(* ===== verification/FlowGraph.v ===== *)
(** * Blocks of the flow graph and their discovery
    (src/runtime/vm/compiler/backend/{il.h,il.cc,flow_graph.h,flow_graph.cc})

    The state of [BlockEntryInstr] and of the [FlowGraph], the successors of a
    block, and [FlowGraph::DiscoverBlocks], which numbers the blocks by a
    depth-first search with an explicit stack. A [BlockEntryInstr*] is an index of
    the array of all blocks, a [PhiInstr*] one of the array of all phis, a
    [LoopInfo*] one of the array of all loops. *)
From Stdlib Require Import Sorted.
From stdpp Require Import sets relations.
From S2P Require Import Prelude BitSet BitVector Dominance.
Local Open Scope Z_scope.
Local Open Scope vm_scope.

(** ** Data *)
(** Control transfers, and all other instructions; [block_] of a goto is set
    when its block is discovered. *)
Inductive Instr :=
  | GotoInstr (successor : Z) (block_ : option Z)
  | BranchInstr (true_successor_ false_successor_ : Z)
  | IndirectGotoInstr (successors_ : list Z)
  | PlainInstr.
Inductive BlockKind :=
  | GraphEntryInstr (normal_entry_ unchecked_entry_ osr_entry_ : option Z) (catch_entries_ : list Z)
  | JoinEntryInstr
  | TargetEntryInstr
  | FunctionEntryInstr
  | OsrEntryInstr
  | IndirectEntryInstr
  | CatchBlockEntryInstr.
(** The last instruction of a block: the entry itself or one that follows it. *)
Inductive LastInstruction := EntryItself | LastInstr (i : Instr).

(** [predecessors_] and [phis_] are those of a join, [predecessor_] is the
    [predecessor_] or [graph_entry_] of the entries with one predecessor;
    [instructions_] are the instructions that follow the entry. *)
Record BlockEntryInstr := MkBlock {
  block_kind : BlockKind;
  block_id_ : Z;
  preorder_number_ : Z;
  postorder_number_ : Z;
  predecessors_ : list Z;
  predecessor_ : option Z;
  dominator_ : option Z;
  dominated_blocks_ : list Z;
  instructions_ : list Instr;
  last_instruction_ : option LastInstruction;
  phis_ : option (list (option Z));
  loop_info_ : option Z }.
Record PhiInstr := MkPhi { phi_block : Z; phi_input_count : Z; is_alive_ : bool }.
Record LoopInfo := MkLoopInfo {
  id_ : Z;
  header_ : Z;
  blocks_ : BitVector;
  back_edges_ : list Z;
  outer_ : option Z;
  inner_ : option Z;
  next_ : option Z }.
Record LoopHierarchy := MkLoopHierarchy { headers_ : list Z; top_ : option Z }.

Abbreviation Blocks := (list BlockEntryInstr).
Record FlowGraph := MkFlowGraph {
  graph_entry_ : Z;
  all_blocks : Blocks;
  all_phis : list PhiInstr;
  all_loops : list LoopInfo;
  preorder_blocks : list Z;
  postorder_blocks : list Z;
  reverse_postorder_blocks : list Z;
  parent_ : list Z;
  loop_hierarchy_ : option LoopHierarchy;
  loop_invariant_loads_ : option (list BitVector) }.

(** Assignments to single fields of a block. *)
Definition with_numbers (b : BlockEntryInstr) (pre post : Z) : BlockEntryInstr :=
  MkBlock (block_kind b) (block_id_ b) pre post (predecessors_ b) (predecessor_ b) (dominator_ b) (dominated_blocks_ b)
    (instructions_ b) (last_instruction_ b) (phis_ b) (loop_info_ b).
Definition with_preds (b : BlockEntryInstr) (preds : list Z) (pred : option Z) : BlockEntryInstr :=
  MkBlock (block_kind b) (block_id_ b) (preorder_number_ b) (postorder_number_ b) preds pred (dominator_ b) (dominated_blocks_ b)
    (instructions_ b) (last_instruction_ b) (phis_ b) (loop_info_ b).
Definition with_last (b : BlockEntryInstr) (instrs : list Instr) (last : option LastInstruction) : BlockEntryInstr :=
  MkBlock (block_kind b) (block_id_ b) (preorder_number_ b) (postorder_number_ b) (predecessors_ b) (predecessor_ b)
    (dominator_ b) (dominated_blocks_ b) instrs last (phis_ b) (loop_info_ b).
Definition with_dominator (b : BlockEntryInstr) (d : option Z) (dominated : list Z) : BlockEntryInstr :=
  MkBlock (block_kind b) (block_id_ b) (preorder_number_ b) (postorder_number_ b) (predecessors_ b) (predecessor_ b)
    d dominated (instructions_ b) (last_instruction_ b) (phis_ b) (loop_info_ b).
Definition with_phis (b : BlockEntryInstr) (phis : option (list (option Z))) : BlockEntryInstr :=
  MkBlock (block_kind b) (block_id_ b) (preorder_number_ b) (postorder_number_ b) (predecessors_ b) (predecessor_ b)
    (dominator_ b) (dominated_blocks_ b) (instructions_ b) (last_instruction_ b) phis (loop_info_ b).
Definition with_loop_info (b : BlockEntryInstr) (loop : option Z) : BlockEntryInstr :=
  MkBlock (block_kind b) (block_id_ b) (preorder_number_ b) (postorder_number_ b) (predecessors_ b) (predecessor_ b)
    (dominator_ b) (dominated_blocks_ b) (instructions_ b) (last_instruction_ b) (phis_ b) loop.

Exercise>
In the listing above, find the line with "From Stdlib Require Import Sorted." and the line with "preorder_blocks : list Z;". Output those two lines and every line between them, exactly as written.

Task solution>
From Stdlib Require Import Sorted.
From stdpp Require Import sets relations.
From S2P Require Import Prelude BitSet BitVector Dominance.
Local Open Scope Z_scope.
Local Open Scope vm_scope.

(** ** Data *)
(** Control transfers, and all other instructions; [block_] of a goto is set
    when its block is discovered. *)
Inductive Instr :=
  | GotoInstr (successor : Z) (block_ : option Z)
  | BranchInstr (true_successor_ false_successor_ : Z)
  | IndirectGotoInstr (successors_ : list Z)
  | PlainInstr.
Inductive BlockKind :=
  | GraphEntryInstr (normal_entry_ unchecked_entry_ osr_entry_ : option Z) (catch_entries_ : list Z)
  | JoinEntryInstr
  | TargetEntryInstr
  | FunctionEntryInstr
  | OsrEntryInstr
  | IndirectEntryInstr
  | CatchBlockEntryInstr.
(** The last instruction of a block: the entry itself or one that follows it. *)
Inductive LastInstruction := EntryItself | LastInstr (i : Instr).

(** [predecessors_] and [phis_] are those of a join, [predecessor_] is the
    [predecessor_] or [graph_entry_] of the entries with one predecessor;
    [instructions_] are the instructions that follow the entry. *)
Record BlockEntryInstr := MkBlock {
  block_kind : BlockKind;
  block_id_ : Z;
  preorder_number_ : Z;
  postorder_number_ : Z;
  predecessors_ : list Z;
  predecessor_ : option Z;
  dominator_ : option Z;
  dominated_blocks_ : list Z;
  instructions_ : list Instr;
  last_instruction_ : option LastInstruction;
  phis_ : option (list (option Z));
  loop_info_ : option Z }.
Record PhiInstr := MkPhi { phi_block : Z; phi_input_count : Z; is_alive_ : bool }.
Record LoopInfo := MkLoopInfo {
  id_ : Z;
  header_ : Z;
  blocks_ : BitVector;
  back_edges_ : list Z;
  outer_ : option Z;
  inner_ : option Z;
  next_ : option Z }.
Record LoopHierarchy := MkLoopHierarchy { headers_ : list Z; top_ : option Z }.

Abbreviation Blocks := (list BlockEntryInstr).
Record FlowGraph := MkFlowGraph {
  graph_entry_ : Z;
  all_blocks : Blocks;
  all_phis : list PhiInstr;
  all_loops : list LoopInfo;
  preorder_blocks : list Z;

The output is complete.